The aryl hydrocarbon receptor nuclear translocator is an essential regulator of murine hematopoietic stem cell viability

摘要

Hypoxia-inducible factors (HIFs) are master regulators of the transcriptional response to low oxygen and play essential roles in embryonic development, tissue homeostasis, and disease. Recent studies have demonstrated that hematopoietic stem cells (HSCs) within the bone marrow localize to a hypoxic niche and that HIF-1 alpha promotes HSC adaptation to stress. Because the related factor HIF-2 alpha is also expressed in HSCs, the combined role of HIF-1 alpha and HIF-2 alpha in HSC maintenance is unclear.

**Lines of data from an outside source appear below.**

Lemma slice_get_at (pre x rest b : bytes) s e :
  b = pre ++ x ++ rest → s = len pre → e = (len pre + len x)%Z → slice_get b s e = Some x.
Proof.
  intros -> -> ->. unfold slice_get, len. rewrite !length_app, decide_True by lia.
  replace (Z.to_nat (Z.of_nat (length pre))) with (length pre) by lia.
  rewrite drop_app_length. f_equal.
  replace (Z.to_nat _) with (length x) by lia. apply take_app_length.
Qed.

Lemma slice_get_in_range b s e :
  (0 ≤ s ≤ e)%Z → (e ≤ len b)%Z → ∃ x, slice_get b s e = Some x.
Proof. intros. unfold slice_get. rewrite decide_True by lia. eauto. Qed.

(** A read inside the slice succeeds, with a value of the field's width. *)
Lemma read_uint_in_range checks w b o le :
  (0 ≤ w)%Z → (0 ≤ o)%Z → (o + w ≤ len b)%Z → (len b ≤ isize_max)%Z →
  ∃ v, read_uint checks w b o le = Ret (Some v) ∧ (0 ≤ v < 256 ^ w)%Z.
Proof.
  intros Hw Ho Hb Hm. unfold read_uint.
  rewrite usize_add_small by (unfold usize_max, u64_max, isize_max in *; lia).
  destruct (slice_get_in_range b o (o + w)) as [x Hx]; [lia..|].
  cbn. rewrite Hx. eexists. split; [done|].
  pose proof (from_bytes_bound le x) as Hx'. apply slice_get_length in Hx.
  unfold len in Hx. by replace (Z.of_nat (length x)) with w in Hx' by lia.
Qed.

(** A successful read was inside the slice. *)
Lemma read_uint_Some checks w b o le v :
  (0 ≤ o)%Z → (0 ≤ w < 16)%Z → (o ≤ usize_max)%Z →
  read_uint checks w b o le = Ret (Some v) → (o + w ≤ len b)%Z.
Proof.
  intros Ho Hw Hmax. unfold read_uint, usize_add.
  case_decide as Hs; [|destruct checks; [done|]]; cbn; unfold slice_get; case_decide; try done; [lia|].
  unfold wrap_u64, usize_max, u64_max in *.
  assert ((o + w) `mod` 18446744073709551616 = o + w - 18446744073709551616)%Z by
    (symmetry; apply Z.mod_unique with 1%Z; lia).
  lia.
Qed.

Lemma read_uint_release_total w b o le : total (read_uint false w b o le).
Proof. unfold read_uint. apply total_bind; [apply usize_add_release_total|auto with coredrop]. Qed.

Lemma ldiff3 n : Z.ldiff n 3 = (n - n `mod` 4)%Z.
Proof.
  change 3%Z with (Z.ones 2). rewrite Z.ldiff_ones_r by lia.
  rewrite Z.shiftl_mul_pow2, Z.shiftr_div_pow2 by lia.
  change (2 ^ 2)%Z with 4%Z. pose proof (Z.div_mod n 4). lia.
Qed.

Lemma align4_small checks n :
  (0 ≤ n ≤ 4294967295)%Z →
  ∃ m, align4 checks n = Ret (Some m) ∧ m = Z.ldiff (n + 3) 3 ∧ (n ≤ m ≤ n + 3)%Z.
Proof.
  intros Hn. unfold align4.
  rewrite usize_add_small by (unfold usize_max, u64_max; lia). cbn.
  eexists. split; [done|]. rewrite ldiff3.
  pose proof (Z.mod_pos_bound (n + 3) 4). split; [done|]. lia.
Qed.

(** [in_range] discharges the side conditions of machine arithmetic. *)
Ltac in_range := unfold usize_max, u64_max, isize_max in *; lia.

Ltac read_field checks le b o v :=
  let Hv := fresh "H" v in
  let E := fresh "E" in
  destruct (read_uint_in_range checks 4 b o le) as (v & E & Hv); [in_range..|];
  unfold read_u32; rewrite E; cbn [obind].

Lemma scan_notes_loop_total checks notes le fuel pos :
  (len notes ≤ isize_max)%Z → (0 ≤ pos ≤ len notes + 3)%Z →
  (len notes - pos < Z.of_nat fuel)%Z → (0 < fuel)%nat →
  total (scan_notes_loop checks fuel notes le pos).
Proof.
  intros Hlen. revert pos. induction fuel as [|fuel IH]; intros pos Hpos Hfuel Hf; [lia|].
  cbn [scan_notes_loop]. rewrite usize_add_small by in_range. cbn [obind].
  case_decide; [|auto with coredrop].
  read_field checks le notes pos namesz. rewrite usize_add_small by in_range. cbn [obind].
  read_field checks le notes (pos + 4)%Z descsz. rewrite usize_add_small by in_range. cbn [obind].
  read_field checks le notes (pos + 8)%Z ntype.
  change (256 ^ 4)%Z with 4294967296%Z in *.
  unfold checked_add. rewrite decide_True by in_range. cbn [obind].
  destruct (align4_small checks namesz) as (np & -> & _ & Hnp); [lia|]. cbn [obind].
  rewrite usize_add_small by in_range. cbn [obind].
  rewrite decide_True by in_range. cbn [obind].
  case_decide; [auto with coredrop|].
  apply total_bind; [case_decide; auto with coredrop|]. intros [|] _.
  - destruct (slice_get_in_range notes (pos + 12 + np) (pos + 12 + np + descsz)) as [x Hx]; [lia..|].
    unfold slice_index. rewrite Hx. apply total_ret.
  - destruct (align4_small checks descsz) as (dp & -> & _ & Hdp); [lia|]. cbn [obind].
    rewrite usize_add_small by in_range. cbn [obind].
    destruct fuel as [|fuel]; [lia|]. apply IH; lia.
Qed.

Lemma scan_notes_total checks notes le :
  (len notes ≤ isize_max)%Z → total (scan_notes checks notes le).
Proof. intros. apply scan_notes_loop_total; unfold len in *; lia. Qed.
(* ===== verification/RateLimit.v ===== *)
(** * [src/ratelimit.rs]: the per-pod upload budget

    The limiter with its state file, every step of [with_locked_state] that can
    fail, an abstract sliding-window log with a refinement proof, and the
    interleaving of concurrent handlers under the [flock]. *)

From S2P Require Import Prelude RustStr.

Module RateLimit.

Definition RATE_WINDOW_SECS : Z := 3600.

Inductive RateDecision := Allowed | Suppressed (recent : Z).
#[global] Instance RateDecision_eq_dec : EqDecision RateDecision.
Proof. solve_decision. Defined.

(** [RateState.events]: pod UID to the epoch seconds of its allowed uploads. *)
Abbreviation RateState :=
  (@gmap bytes list_eq_dec (@list_countable byte _ byte_countable) (list Z)).

(** ** The state updates *)

(** [Iterator::rposition] and [Vec::remove] *)
Section remove_last.
Context {A : Type} `{EqDecision A}.

Fixpoint rposition (t : A) (l : list A) : option nat :=
  match l with
  | [] => None
  | x :: l => match rposition t l with
              | Some p => Some (S p)
              | None => if decide (x = t) then Some 0 else None
              end
  end.
Definition remove_at (p : nat) (l : list A) : list A := take p l ++ drop (S p) l.

Definition remove_last (t : A) (l : list A) : list A :=
  match rposition t l with Some p => remove_at p l | None => l end.
End remove_last.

To this end, we have conditionally deleted the HIF-alpha dimerization partner, the aryl hydrocarbon receptor nuclear translocator (ARNT) in the hematopoietic system to ablate activity of both HIF-1 alpha and HIF-2 alpha and assessed the functional consequence of ARNT deficiency on fetal liver and adult hematopoiesis. We determined that ARNT is essential for adult and fetal HSC viability and homeostasis. Importantly, conditional knockout of both HIF-1 alpha and Hif-2 alpha phenocopied key aspects of these HSC phenotypes, demonstrating that the impact of Arnt deletion is primarily HIF dependent. ARNT-deficient long-term HSCs underwent apoptosis, potentially because of reduced B-cell lymphoma 2 (BCL-2) and vascular endothelial growth factor A(VEGF-A) expression. Our results suggest that HIF activity may regulate HSC homeostasis through these prosurvival factors.